Weekly Comic – Bond market turmoil spooks investors

By Scott Kanowski

Investing.com — Investors in the global bond markets of developed countries are apparently nervous these days.

Sovereign debt yields have risen to their highest levels in years, led by many central banks around the world, which seem determined to continue tightening monetary policy to rein in soaring inflation, even if this can weigh on broader economic growth.

The 10-year US Treasury bond, a crucial benchmark, saw its yield rise comfortably above 4% after starting the year at around 1.5%. Meanwhile, the yield of its 2-year counterpart has risen further, a development that historically suggests a recession looms in the world’s largest economy. Prices generally fall as yields rise.

BlackRock Investment Institute researchers are clearly biting their nails: A study last week gloomily stated that normally safe-haven government bonds may not offer much protection if central banks continue to raise borrowing costs to calm the economy. galloping inflation.

Meanwhile, from Wall Street to Washington DC, concerns over liquidity are putting additional pressure on already struggling US Treasuries – a crucial cog in the engine of the global economy.

A measure of JPMorgan’s market liquidity recently fell to its lowest level since the early days of the pandemic in March 2020. A Bloomberg index shows investors are now having the hardest time closing deals in the Treasury market in about two and a half years.

The Federal Reserve, which has outlined plans to shrink its massive $9 trillion balance sheet, is behind the concerns. The Fed hopes that by canceling these bond purchases — and thereby canceling much of a program partly designed to help prop up banks through the initial economic fallout from the COVID-19 crisis — it can hasten the recovery. price growth.

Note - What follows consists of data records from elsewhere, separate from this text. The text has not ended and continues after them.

(* ===== verification/Kube.v ===== *)
(** * The API server, as the controllers see it

    [Store S T] is the client for one kind: reads of the state [S] of the cluster and writes
    that change it.  A controller's theorems are proved for every client; [Cluster] below is
    an in-memory one, on which the witnesses run.  The class [Controlled] is controller-runtime's
    SetControllerReference, [Retry] client-go's RetryOnConflict, [Events] the event recorder;
    the laws they carry are the documented behaviour the controllers rely on. *)

From Stdlib Require Import ZArith.
From S2P Require Import Prelude Monad GoStrings Keys Torrc KubeTypes.

(** ** Errors *)
Inductive api_error := NotFound | AlreadyExists | Conflict | ApiError (msg : string).
#[global] Instance api_error_eq_dec : EqDecision api_error.
Proof. solve_decision. Defined.

(** The errors the controllers return: those of the API and of the packages they call, their
    own sentinels and texts, and [fmt.Errorf("ctx: %w", err)]. *)
Inductive error :=
| ErrApi (e : api_error)
| ErrKey (e : key_error)
| ErrMaster (e : master_error)
| ErrTorrc (e : torrc_error)
| ErrCrossNSDenied (ns name : string)
| ErrText (msg : string)
| ErrWrap (ctx : string) (e : error).

(** [errors.Is] and [errors.As] look under the wrapping. *)
Fixpoint root_cause (e : error) : error :=
  match e with ErrWrap _ e => root_cause e | _ => e end.
Definition is_not_found {A} (r : result api_error A) : bool :=
  match r with Err NotFound => true | _ => false end.

(** ** The client *)
Class Store (S T : Type) `{Object T} := {
  kget : S → NamespacedName → result api_error T;
  (** [List] in a namespace (all of them without one), of the objects with the labels *)
  klist : S → option string → gmap string string → result api_error (list T);
  kcreate : T → M S api_error ();
  (** the writes below return the object as the server holds it *)
  kupdate : T → M S api_error T;
  kupdate_status : T → M S api_error T;
  kpatch : T → M S api_error T;
  kdelete : NamespacedName → M S api_error ();
  (** [controllerutil.CreateOrUpdate] from an empty object of the name, with the mutation *)
  kapply : T → (T → T) → M S api_error ();
}.

(** [client.IgnoreNotFound]. *)
Definition ignore_not_found {S} (m : M S api_error ()) : M S api_error () := λ s,
  match m s with
  | (s', Err NotFound) => (s', Ok ())
  | r => r
  end.
Definition api {S A} (m : M S api_error A) : M S error A := wrap ErrApi m.
Definition read {S A} (f : S → result api_error A) : M S error A :=
  gets (λ s, wrap_err ErrApi (f s)).

(** [if err := r.Get(...); IsNotFound(err)]: nothing, or the object. *)
Definition find {S T} `{Store S T} (k : NamespacedName) : M S error (option T) := λ s,
  match kget s k with
  | Ok x => (s, Ok (Some x))
  | Err NotFound => (s, Ok None)
  | Err e => (s, Err (ErrApi e))
  end.
Lemma find_Ok {S T} `{Store S T} k s s' (r : option T) :
  find k s = (s', Ok r) ↔
  s' = s ∧ match r with Some x => kget s k = Ok x | None => kget s k = Err NotFound end.
Proof.
  unfold find. destruct (kget s k) as [x|[]]; destruct r; naive_solver.
Qed.
Lemma find_state {S T} `{Store S T} k s : (find k s : S * result error (option T)).1 = s.
Proof. unfold find. by destruct (kget s k) as [|[]]. Qed.

(** ** Owner references, retries, events *)
Class Controlled := {
  (** the metadata of the controlled object after SetControllerReference(owner, ...) *)
  set_controller : ObjectMeta → ObjectMeta → result error ObjectMeta;
  set_controller_spec owner m m' : set_controller owner m = Ok m' →
    m' = with_OwnerReferences (OwnerReferences m') m ∧
    Exists (λ o, or_UID o = UID owner ∧ or_Controller o = Some true) (OwnerReferences m');
}.
(** SetControllerReference on an object. *)
Definition SetControllerReference `{Controlled} {T} `{Object T} (owner : ObjectMeta) (x : T)
  : result error T :=
  let* m := set_controller owner (meta x) in Ok (with_meta m x).
(* ===== verification/RefGrant.v ===== *)
(** * ReferenceGrants (internal/controller/referencegrant.go) *)

From S2P Require Import Prelude KubeTypes Kube.

Record FromRef := { from_Group : string; from_Kind : string; from_Namespace : string }.
Record ToRef := { to_Group : string; to_Kind : string; to_Name : string }.

Definition grantMatchesFrom (g : ReferenceGrant) (from : FromRef) : bool :=
  existsb (λ f, bool_decide (f_Group f = from_Group from) && bool_decide (f_Kind f = from_Kind from) &&
                bool_decide (f_Namespace f = from_Namespace from)) (rg_From g).
Definition grantMatchesTo (g : ReferenceGrant) (to : ToRef) : bool :=
  existsb (λ t,
    if negb (bool_decide (t_Group t = to_Group to)) || negb (bool_decide (t_Kind t = to_Kind to)) then false
    else match t_Name t with
         | None => true
         | Some n => bool_decide (n = "") || bool_decide (n = to_Name to)
         end) (rg_To g).
Definition Allows (grants : list ReferenceGrant) (from : FromRef) (to : ToRef) : bool :=
  existsb (λ g, grantMatchesFrom g from && grantMatchesTo g to) grants.

(** What the master key of an OnionBalancePolicy needs in the Secret's namespace. *)
Definition master_from (pol : OnionBalancePolicy) : FromRef :=
  {| from_Group := "policy.torgateway.io"; from_Kind := "OnionBalancePolicy";
     from_Namespace := Namespace (obp_meta pol) |}.
Definition master_to (pol : OnionBalancePolicy) : ToRef :=
  {| to_Group := ""; to_Kind := "Secret"; to_Name := mk_Name (obp_MasterKeySecretRef (obp_Spec pol)) |}.
Definition MasterKeyReferenceGrantAllows {S} `{!Store S ReferenceGrant} (s : S)
    (pol : OnionBalancePolicy) : result error bool :=
  let targetNS := mk_Namespace (obp_MasterKeySecretRef (obp_Spec pol)) in
  let* grants := wrap_err ErrApi (klist s (Some targetNS) ∅) in
  Ok (Allows grants (master_from pol) (master_to pol)).

(** * What a grant allows *)

(** The Gateway API's rule: some grant lists the referrer, and the same grant lists the
    referent, by name or without one. *)
Definition granted (grants : list ReferenceGrant) (from : FromRef) (to : ToRef) : Prop :=
  ∃ g f t, g ∈ grants ∧ f ∈ rg_From g ∧ t ∈ rg_To g ∧
    f = {| f_Group := from_Group from; f_Kind := from_Kind from; f_Namespace := from_Namespace from |} ∧
    t_Group t = to_Group to ∧ t_Kind t = to_Kind to ∧
    (t_Name t = None ∨ t_Name t = Some "" ∨ t_Name t = Some (to_Name to)).

Lemma Allows_granted grants from to : Allows grants from to = true ↔ granted grants from to.
Proof.
  unfold Allows, granted, grantMatchesFrom, grantMatchesTo. rewrite existsb_Exists. split.
  - intros (g & Hg & [Hfrom Hto]%andb_true_iff). exists g.
    apply existsb_Exists in Hfrom as (f & Hf & Hf'). apply existsb_Exists in Hto as (t & Ht & Ht').
    bools. exists f, t. repeat (split; [done|]). split; [destruct f; simpl in *; by subst|].
    destruct (bool_decide (t_Group t = _)) eqn:Hgr, (bool_decide (t_Kind t = _)) eqn:Hk;
      try discriminate Ht'. bools. do 2 (split; [done|]). cbn in Ht'.
    destruct (t_Name t) as [n|]; [|by left]. right.
    apply orb_true_iff in Ht' as [?|?]; bools; subst; auto.
  - intros (g & f & t & Hg & Hf & Ht & -> & H1 & H2 & H3). exists g. split; [done|].
    apply andb_true_iff. split; apply existsb_Exists.
    + eexists. split; [exact Hf|]. by rewrite !bool_decide_true.
    + exists t. split; [done|]. rewrite !bool_decide_true by done. cbn.
      destruct H3 as [->|[->| ->]]; [done|done|]. apply orb_true_iff. right. by apply bool_decide_true.
Qed.

(** A reference is allowed exactly when one grant of the referent's namespace lists both
    the referrer, by group, kind and namespace, and the referent, by group, kind and either its
    name or no name; entries of different grants never combine. *)
Theorem reference_granted_iff grants from to :
  Allows grants from to = true ↔ granted grants from to.
Proof. apply Allows_granted. Qed.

But the consequences of this decision are still far from certain.

In September, a Bank of America strategist reported that the Fed rapidly withdrawing liquidity from the Treasury market represents “one of the greatest threats to global financial stability today, potentially worse than the housing bubble of 2004-2007. “.

Even US Treasury Secretary Janet Yellen warned she was “worried” about maintaining adequate liquidity in bond markets. In November, US regulators will debate possible changes in the structure of the Treasury bill market in an attempt to resolve possible systemic problems.

This is for good reason, as Rishi Sunak’s sudden rise to power in the UK showed. His predecessor as prime minister, Liz Truss, was left without her party’s support following the release of a disastrous ‘mini-budget’ filled with unfunded tax cuts that skyrocketed UK government bond yields, known as Gilts.

These swings, along with signs of a slowdown in pension funds, led the Bank of England to shore up UK debt markets through £5bn of temporary debt purchases. Truss’ premiership is now over, but not before the chaos also impacted bond markets in the United States and Europe.

The politicians of the European Central Bank to encounter On Thursday, the Frankfurt-based institution is expected to reveal more details about its rate hike trajectory and, potentially, its own pullback on bond buying.

Earlier this week, eurozone borrowing costs fell on a report that the Fed may begin to ease its pace of policy tightening. Investors are hoping the ECB will follow suit.

But worries linger, echoing a sentiment attributed to American political strategist James Carville: “I used to think that if there was reincarnation, I wanted to come back as president or pope or baseball hitter .400 . But now I want to come back as a bond market. You can intimidate everyone.

It remains to be seen whether the recent bond market turmoil of the last few weeks will prove him right.